The campaign trail can throw up all kinds of problems for politicians. Housing and social welfare issues are common, but it's the thorny question of a bonfire that stops the Ulster Democratic Party leader, Gary McMichael, in his tracks in a Lisburn estate.
A group of seven youths have approached McMichael as he canvasses a row of small, neat houses. The group's self-appointed spokesman, a pair of drumsticks in his hands, is obviously taking preparations for the July 12th celebrations seriously. "We want to know what's happening with our bonfire," he says.
McMichael quickly sits on a garden wall for a chat - they look like prospective party members. A local councillor, he has said publicly that the bonfire cannot go ahead because elderly people living nearby have complained.
Already 200 tyres have been stacked up close to the pensioners' homes, but the youngsters seem satisfied once McMichael tells them he'll do his best to find another site.
It's the only problem he encounters in an estate where Gary is very much the local boy who's done well for himself.
One woman stops to say he looks just like his father, the UDA commander, John McMichael, who was killed when the IRA put a bomb under his car in 1987. "Unfortunately, I've inherited the figure as well," he jokes, pointing to his stomach under a smart navy suit.
McMichael's mother is among six people helping him on a relatively low-key afternoon canvass. Phyllis McMichael is a school canteen assistant who had separated from her husband by the time of his murder. She says she's proud that her son is carrying on his work. "If his father hadn't died, Gary probably wouldn't be doing this."
She goes out on every canvass with her son. "I am very proud that he didn't turn out the way a lot of people did. He's not bitter in any way. I think he can do a lot for the community, for both sides of the community."
McMichael will undoubtedly get votes in areas like this, where loyalist flags fly on the lamp posts, but he will have a difficult job getting elected.
He needs to more than double the vote the UDP got in this Lagan Valley constituency in the Forum election in 1996. The party, which speaks for the paramilitary UDA, is also highly unlikely to win a seat in any other constituency, so it's crucial that McMichael does well.

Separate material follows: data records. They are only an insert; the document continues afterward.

Definition write_keypair_file (kp : KeyPair) (p : Path)
    : method FileSystem KeyPairError (string * string) :=
  _ ← create_parent p;
  _ ← with_error (fun _ => KeyIOError "Failed to open directory for storage of  secret key")
        (open_truncate p);
  write_keypair kp p.
End node_keys.

Section wallet_keys.
Context `{!Hashing, !Secp256k1, !IoErrorText, !KeyCodec}.

Abbreviation other prefix := (fun err : string => CoreOther (prefix +:+ err)).

(** [hex::decode], an error with its text. *)
Definition decode_line (what : string) (line : string) : result CoreError bytes :=
  match hex_decode line with
  | Some b => Ok b
  | None => Err (CoreOther ("failed to decode " +:+ what +:+ ": " +:+ hex_decode_error line))
  end.

(** [helpers::read_keypair]; indexing a missing line panics. *)
Definition helpers_read_keypair (contents : result IoError string)
    : result CoreError (SecretKey * PublicKey) :=
  contents ← map_err (fun e => CoreIo (io_error_text e)) contents;
  let key_contents := lines contents in
  line0 ← unwrap (ok_or (key_contents !! 0) tt);
  decoded_sk ← decode_line "secret key" line0;
  line1 ← unwrap (ok_or (key_contents !! 1) tt);
  decoded_pk ← decode_line "public key" line1;
  sk ← map_err (other "failed to deserialize secret key: ") (sk_decode decoded_sk);
  pk ← map_err (other "failed to deserialize public key: ") (pk_decode decoded_pk);
  Ok (sk, pk).

Definition helpers_read_keypair_file (p : Path) (s : FileSystem)
    : result CoreError (SecretKey * PublicKey) :=
  match read_file p s with
  | Ok _ => helpers_read_keypair (read_to_string p s)
  | Err e => Err (CoreOther (file_error_to_string e))
  | Panic => Panic
  end.

Definition helpers_write_keypair_file (p : Path) (keypair : SecretKey * PublicKey)
    : method FileSystem CoreError unit :=
  sk_ser ← lift (map_err (other "failed to serialize secret key: ") (sk_encode keypair.1));
  pk_ser ← lift (map_err (other "failed to serialize public key: ") (pk_encode keypair.2));
  with_error (fun e => CoreOther ("failed to write keypair file: " +:+ io_error_text e))
    (fs_write p (hex_encode sk_ser +:+ String line_feed (hex_encode pk_ser))).

(** For the secret key it draws when the file cannot be read. *)
Definition read_or_generate_keypair_file (drawn : SecretKey) (p : Path)
    : method FileSystem CoreError (SecretKey * PublicKey) := fun s =>
  match helpers_read_keypair_file p s with
  | Ok keypair => (s, Ok keypair)
  | Err _ =>
      let keypair := (drawn, pk_of_sk drawn) in
      (_ ← with_error (fun err =>
              CoreOther ("failed to write keypair file: " +:+ core_error_to_string err))
            (helpers_write_keypair_file p keypair);
       mret keypair) s
  | Panic => (s, Panic)
  end.
End wallet_keys.

(** ** Correctness *)

Section texts.
Context `{!Hashing, !HashingLaws, !Secp256k1, !KeyTextLaws}.

Lemma hex_no_line_feed b : line_feed ∉ chars (hex_encode b).
Proof. intros E. by apply hex_encode_digits in E. Qed.

Lemma hex_ascii b : Forall (fun c => (N_of_ascii c <= 127)%N) (chars (hex_encode b)).
Proof.
  apply Forall_forall. intros c E. apply hex_encode_digits in E.
  apply orb_true_iff in E as [E|E]; apply andb_true_iff in E as [_ E%N.leb_le]; lia.
Qed.

(** The text of a key file. *)
Definition key_text (a b : bytes) : string := hex_encode a +:+ String line_feed (hex_encode b).

Lemma key_text_lines a b : lines (key_text a b) = [hex_encode a; hex_encode b].
Proof.
  unfold key_text. rewrite split_on_cons by apply hex_no_line_feed.
  by rewrite split_on_none by apply hex_no_line_feed.
Qed.

Lemma clip_key_text_utf8 n a b : is_utf8 (clip n (key_text a b)) = true.
Proof.
  apply is_utf8_ascii. destruct n as [n|]; simpl; [rewrite chars_substring; apply Forall_take|];
    (unfold key_text; rewrite chars_app; apply Forall_app; split; [apply hex_ascii|];
     constructor; [done|apply hex_ascii]).
Qed.

(** A text that is cut off has one line, or a second one that is too short. *)
Lemma cut_lines n a b :
  fits (Some n) (key_text a b) = false ->
  exists l0, lines (clip (Some n) (key_text a b)) = [l0] \/
    exists l1, lines (clip (Some n) (key_text a b)) = [l0; l1] /\
      String.length l1 < String.length (hex_encode b).
Proof.
  intros F%bool_decide_eq_false. simpl. set (t := String.substring 0 n (key_text a b)).
  assert (chars t = take n (chars (hex_encode a) ++ line_feed :: chars (hex_encode b))) as T.
  { unfold t, key_text. by rewrite chars_substring, chars_app. }
  rewrite <-chars_length in F. unfold key_text in F. rewrite chars_app, length_app in F. simpl in F.
  rewrite take_app in T.
  destruct (n - length (chars (hex_encode a))) as [|k] eqn:K; simpl in T.
  - exists t. left. apply split_on_none. rewrite T, app_nil_r.
    intros E%elem_of_take. destruct E as (? & E & _). apply list_elem_of_lookup_2 in E.
    by apply hex_no_line_feed in E.
  - rewrite take_ge in T by lia.
    set (l1 := String.string_of_list_ascii (take k (chars (hex_encode b)))).
    assert (chars l1 = take k (chars (hex_encode b))) as L1
      by apply String.list_ascii_of_string_of_list_ascii.
    assert (t = hex_encode a +:+ String line_feed l1) as ->.
    { apply (inj chars). rewrite T, chars_app. simpl. by rewrite L1. }
    exists (hex_encode a). right. exists l1. rewrite split_on_cons by apply hex_no_line_feed.
    split.
    + f_equal. apply split_on_none. rewrite L1. intros E%elem_of_take. destruct E as (? & E & _).
      apply list_elem_of_lookup_2 in E. by apply hex_no_line_feed in E.
    + rewrite <-!chars_length, L1, length_take. lia.
Qed.
End texts.

(** Reading back a file of a file system. *)
Lemma read_stored p text s :
  can_create p s -> denied s (FsOpen p) = false -> is_utf8 (clip (limit s p) text) = true ->
  open_file p (store p text s) = Ok tt /\
  read_to_string p (store p text s) = Ok (clip (limit s p) text).
Proof.
  intros (N & _) O U. unfold open_file, read_to_string. simpl. rewrite lookup_insert_eq.
  change (is_dir (store p text s) p) with (is_dir s p). by rewrite N, O, U.
Qed.

Section node_files.
Context `{!Hashing, !HashingLaws, !Secp256k1, !Secp256k1Laws, !ValidatorKeys, !ValidatorKeysLaws}.
Context `{!KeyTextLaws, !ValidatorTextLaws, !IoErrorText}.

Lagan Valley is the constituency of the dissident Ulster Unionist MP, Jeffrey Donaldson, and in the past the UUP has got close to 40 per cent of the vote. McMichael says people are fed up with UUP infighting, and this could work to his advantage.
He says the situation can't be compared to 1996 because of the high profile he has enjoyed during the talks. "Middle-class people are saying `You are doing a good job'. I think I'll get a lot of transfers."
McMichael recently got involved in the debate over the GAA's Rule 21 banning members of the Northern security forces from joining, when he called on the organisation's commercial sponsors to withdraw their support until the rule was changed. "It's certainly getting us votes. People are saying it's about time they were pulled up about it."
Although the UDP is fighting for votes against Ian Paisley's DUP on the doorsteps, Mc Michael says he wants unionists to unite in the Assembly. "We have to overcome this division and reunite unionism." But he would not try to prevent the setting up of North-South structures. "If one element of the agreement doesn't work, then it falls. The agreement is the agreement, and all structures have to be worked."